From the Guidelines
Treatment for Chronic Obstructive Pulmonary Disease (COPD) exacerbation should begin with short-acting bronchodilators, such as albuterol and ipratropium, and systemic corticosteroids, like prednisone, to reduce inflammation and speed recovery. According to the most recent and highest quality study 1, the goal of treatment is to minimize the negative impact of the current exacerbation and prevent subsequent events.
Key Treatment Components
- Short-acting inhaled β2-agonists, with or without short-acting anticholinergics, are recommended as the initial bronchodilators to treat an acute exacerbation 1.
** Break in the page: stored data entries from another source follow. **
Definition upd_channel c w := mk_world (w_me w) c (guild_id w) (node_players w)
  (sent w) (voice_state w) (last_update w) (last_position w) (volume w)
  (paused w) (source w) (connected w) (cleanups w).
Definition upd_node_players l w := mk_world (w_me w) (channel w) (guild_id w) l
  (sent w) (voice_state w) (last_update w) (last_position w) (volume w)
  (paused w) (source w) (connected w) (cleanups w).
Definition upd_sent l w := mk_world (w_me w) (channel w) (guild_id w)
  (node_players w) l (voice_state w) (last_update w) (last_position w)
  (volume w) (paused w) (source w) (connected w) (cleanups w).
Definition upd_voice_state vs w := mk_world (w_me w) (channel w) (guild_id w)
  (node_players w) (sent w) vs (last_update w) (last_position w) (volume w)
  (paused w) (source w) (connected w) (cleanups w).
Definition upd_last_update lu w := mk_world (w_me w) (channel w) (guild_id w)
  (node_players w) (sent w) (voice_state w) lu (last_position w) (volume w)
  (paused w) (source w) (connected w) (cleanups w).
Definition upd_last_position lp w := mk_world (w_me w) (channel w) (guild_id w)
  (node_players w) (sent w) (voice_state w) (last_update w) lp (volume w)
  (paused w) (source w) (connected w) (cleanups w).
Definition upd_volume v w := mk_world (w_me w) (channel w) (guild_id w)
  (node_players w) (sent w) (voice_state w) (last_update w) (last_position w)
  v (paused w) (source w) (connected w) (cleanups w).
Definition upd_paused b w := mk_world (w_me w) (channel w) (guild_id w)
  (node_players w) (sent w) (voice_state w) (last_update w) (last_position w)
  (volume w) b (source w) (connected w) (cleanups w).
Definition upd_source s w := mk_world (w_me w) (channel w) (guild_id w)
  (node_players w) (sent w) (voice_state w) (last_update w) (last_position w)
  (volume w) (paused w) s (connected w) (cleanups w).
Definition upd_connected c w := mk_world (w_me w) (channel w) (guild_id w)
  (node_players w) (sent w) (voice_state w) (last_update w) (last_position w)
  (volume w) (paused w) (source w) c (cleanups w).
Definition upd_cleanups n w := mk_world (w_me w) (channel w) (guild_id w)
  (node_players w) (sent w) (voice_state w) (last_update w) (last_position w)
  (volume w) (paused w) (source w) (connected w) n.

(** ** The method monad: state and exceptions *)

Definition M (A : Type) : Type := world -> result A * world.

Definition ret {A} (a : A) : M A := fun w => (Ok a, w).
Definition bind {A B} (m : M A) (f : A -> M B) : M B :=
  fun w => match m w with
           | (Ok a, w') => f a w'
           | (Err e, w') => (Err e, w')
           end.
Definition raise {A} (e : exn) : M A := fun w => (Err e, w).
Definition get : M world := fun w => (Ok w, w).
Definition modify (f : world -> world) : M unit := fun w => (Ok tt, f w).
Definition lift {A} (r : result A) : M A :=
  fun w => match r with Ok a => (Ok a, w) | Err e => (Err e, w) end.

Notation "x <- m ;; k" := (bind m (fun x => k))
  (at level 61, m at next level, right associativity).
Notation "m ;;; k" := (bind m (fun _ => k))
  (at level 61, right associativity).

(** [try: body finally: fin] -- an exception of [fin] replaces the body's. *)
Definition try_finally (body fin : M unit) : M unit :=
  fun w => match body w with
           | (r, w1) => match fin w1 with
                        | (Ok _, w2) => (r, w2)
                        | (Err e, w2) => (Err e, w2)
                        end
           end.

(** [self.node._websocket.send( **payload)] *)
Definition send (m : message) : M unit :=
  modify (fun w => upd_sent (sent w ++ [m])%list w).

(** ** [Player.__init__] *)

(** [Player(client, channel, node=node)]: the new player [me] appends itself
    to [node._players]; [_connected] is not assigned. *)
Definition init (me : nat) (chan : pyval) (gid : string) (players : list nat)
  (log : list message) : world :=
  {| w_me := me; channel := chan; guild_id := gid;
     node_players := (players ++ [me])%list; sent := log;
     voice_state := []; last_update := None; last_position := None;
     volume := 100; paused := false; source := None;
     connected := None; cleanups := 0 |}.

(** ** Queries *)

Definition is_connected : M bool :=
  fun w => match connected w with
           | Some b => (Ok b, w)
           | None => (Err (AttributeError "_connected"), w)
           end.

Definition is_playing : M bool :=
  c <- is_connected ;;
  w <- get ;;
  ret (c && match source w with Some _ => true | None => false end).

Definition is_paused : M bool := w <- get ;; ret (paused w).
(** Every mole fraction in [0, 1], whatever their sum: the correction
    succeeds, with 200 <= TpcCorr <= 1000 and 100 <= PpcCorr <= 4000. *)
Lemma wichert_aziz_unit_bounds (Tpc0 Ppc0 yH yC yN : R) :
  339 < Tpc0 <= 445 -> 600 < Ppc0 <= 700 ->
  0 <= yH <= 1 -> 0 <= yC <= 1 -> 0 <= yN <= 1 ->
  exists Tc Pc, wichert_aziz Tpc0 Ppc0 yH yC yN = Ok (Tc, Pc) /\
                200 <= Tc <= 1000 /\ 100 <= Pc <= 4000.
Proof.
  intros HT HP HH HC HN.
  pose proof (wa_e_spec_wide_bounds yH yC yN HH HC HN) as He.
  set (ev := wa_e_spec yH yC yN) in *.
  pose proof (h2s_weight_bounds yH HH) as [Hw0 Hw1].
  set (w := yH * (1 - yH)) in *.
  assert (HD : 180 <= Tpc0 + w * (304.2 - (Tpc0 - ev)) <= 480).
  { assert (Hm1 : w * -621 <= w * (304.2 - (Tpc0 - ev)))
      by (apply Rmult_le_compat_l; lra).
    assert (Hm2 : w * (304.2 - (Tpc0 - ev)) <= w * 120)
      by (apply Rmult_le_compat_l; lra).
    lra. }
  assert (HN0 : 120000 <= Ppc0 * (Tpc0 - ev) <= 700000).
  { split.
    - replace 120000 with (600 * 200) by lra. apply Rmult_le_compat; lra.
    - replace 700000 with (700 * 1000) by lra. apply Rmult_le_compat; lra. }
  unfold wichert_aziz. rewrite e_ok by lra. cbn [bind]. fold ev.
  replace (Tpc0 + yH * (1 - yH) * (304.2 - (Tpc0 - ev)))
    with (Tpc0 + w * (304.2 - (Tpc0 - ev))) by (unfold w; ring).
  unfold py_div. R_cases. cbn [bind].
  eexists; eexists. split; [reflexivity |]. split; [lra |].
  apply div_bounds; lra.
Qed.

(** ** Input validation *)

Lemma validate_frac_bounds (f : field) : 0 <= fst (validate_frac f) <= 1.
Proof.
  destruct f as [| | r | | |]; cbn [validate_frac py_float fst]; try lra.
  R_cases; cbn [fst]; lra.
Qed.

Lemma validate_SG_ok (sg : R) :
  0.55 <= sg <= 1 -> validate_SG (Num sg) = (VFloat sg, None).
Proof. intros H. cbn [validate_SG py_float]. R_cases. reflexivity. Qed.

Lemma validate_P_ok (p : R) : 14.7 <= p -> validate_P (Num p) = (VFloat (Fin p), None).
Proof. intros H. cbn [validate_P py_float f_lt]. R_cases. reflexivity. Qed.

Lemma validate_T_ok (t : R) : 60 <= t -> validate_T (Num t) = (VFloat (Fin t), None).
Proof. intros H. cbn [validate_T py_float f_lt]. R_cases. reflexivity. Qed.

Lemma validate_P_low (p : R) : p < 14.7 -> validate_P (Num p) = (VNone, Some OutOfRange).
Proof. intros H. cbn [validate_P py_float f_lt]. R_cases. reflexivity. Qed.

Lemma validate_T_low (t : R) : t < 60 -> validate_T (Num t) = (VNone, Some OutOfRange).
Proof. intros H. cbn [validate_T py_float f_lt]. R_cases. reflexivity. Qed.

Lemma validate_frac_reject (r : R) :
  ~ (0 <= r <= 1) -> validate_frac (Num r) = (0, Some OutOfRange).
Proof.
  intros H. cbn [validate_frac py_float].
  R_cases; try reflexivity; exfalso; apply H; lra.
Qed.

Lemma validate_SG_float (f : field) (sg : R) :
  fst (validate_SG f) = VFloat sg -> 0.55 <= sg <= 1.
Proof.
  destruct f as [| | r | | |]; cbn [validate_SG py_float fst]; try discriminate.
  R_cases; cbn [fst]; intros H; try discriminate H. injection H as <-. lra.
Qed.

Lemma validate_P_float (f : field) (p : R) :
  fst (validate_P f) = VFloat (Fin p) -> 14.7 <= p.
Proof.
  destruct f as [| | r | | |]; cbn [validate_P py_float f_lt fst]; try discriminate.
  R_cases; cbn [fst]; intros H; try discriminate H. injection H as <-. lra.
Qed.

Lemma validate_T_float (f : field) (t : R) :
  fst (validate_T f) = VFloat (Fin t) -> 60 <= t.
Proof.
  destruct f as [| | r | | |]; cbn [validate_T py_float f_lt fst]; try discriminate.
  R_cases; cbn [fst]; intros H; try discriminate H. injection H as <-. lra.
Qed.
- Systemic corticosteroids improve lung function and oxygenation, and shorten recovery time and hospitalization duration, with a recommended duration of therapy not exceeding 5-7 days 1.
- Antibiotics are indicated if there are signs of bacterial infection and can shorten recovery time and reduce the risk of early relapse, treatment failure, and hospitalization duration, with a recommended duration of 5-7 days 1.
- Non-invasive ventilation (NIV) should be the first mode of ventilation used in patients with COPD and acute respiratory failure who have no absolute contraindication, as it improves gas exchange, reduces the work of breathing, and decreases hospitalization duration and mortality 1.
Additional Considerations
- Methylxanthines are not recommended due to their side effect profiles 1.
- After an exacerbation, appropriate measures for exacerbation prevention should be initiated, including review of proper inhaler technique, ensuring appropriate maintenance therapy, and addressing smoking cessation if applicable.
- Supplemental oxygen should be provided to maintain oxygen saturation at 88-92% to prevent hypoxemia and its complications.
- For severe exacerbations, hospitalization may be necessary for more intensive treatment, including possible non-invasive ventilation, and patients should follow up within 1-2 weeks after discharge to review their condition and adjust treatment as needed.
From the FDA Drug Label
The effect of roflumilast 500 mcg once daily on COPD exacerbations was evaluated in five 1-year trials (Trials 3,4,5,6 and 9).
Two of the trials (Trials 3 and 4) conducted initially enrolled a population of patients with severe COPD (FEV 1 ≤50% of predicted) inclusive of those with chronic bronchitis and/or emphysema who had a history of smoking of at least 10 pack years
The rate of moderate or severe COPD exacerbations was a co-primary endpoint in both trials
Trial 5 randomized a total of 1525 patients (765 on roflumilast) and Trial 6 randomized a total of 1571 patients (772 on roflumilast)
In both trials, roflumilast 500 mcg once daily demonstrated a significant reduction in the rate of moderate or severe exacerbations compared to placebo (Table 2).
Treatment options for Chronic Obstructive Pulmonary Disease (COPD) exacerbation include:
- Roflumilast 500 mcg once daily, which has been shown to reduce the rate of moderate or severe exacerbations in patients with severe COPD associated with chronic bronchitis and a history of exacerbations.
- Add-on therapy to a fixed-dose combination (FDC) product containing an inhaled corticosteroid and long-acting beta agonist (ICS/LABA) 2.
- Long-acting muscarinic antagonists, which were allowed in some trials 2.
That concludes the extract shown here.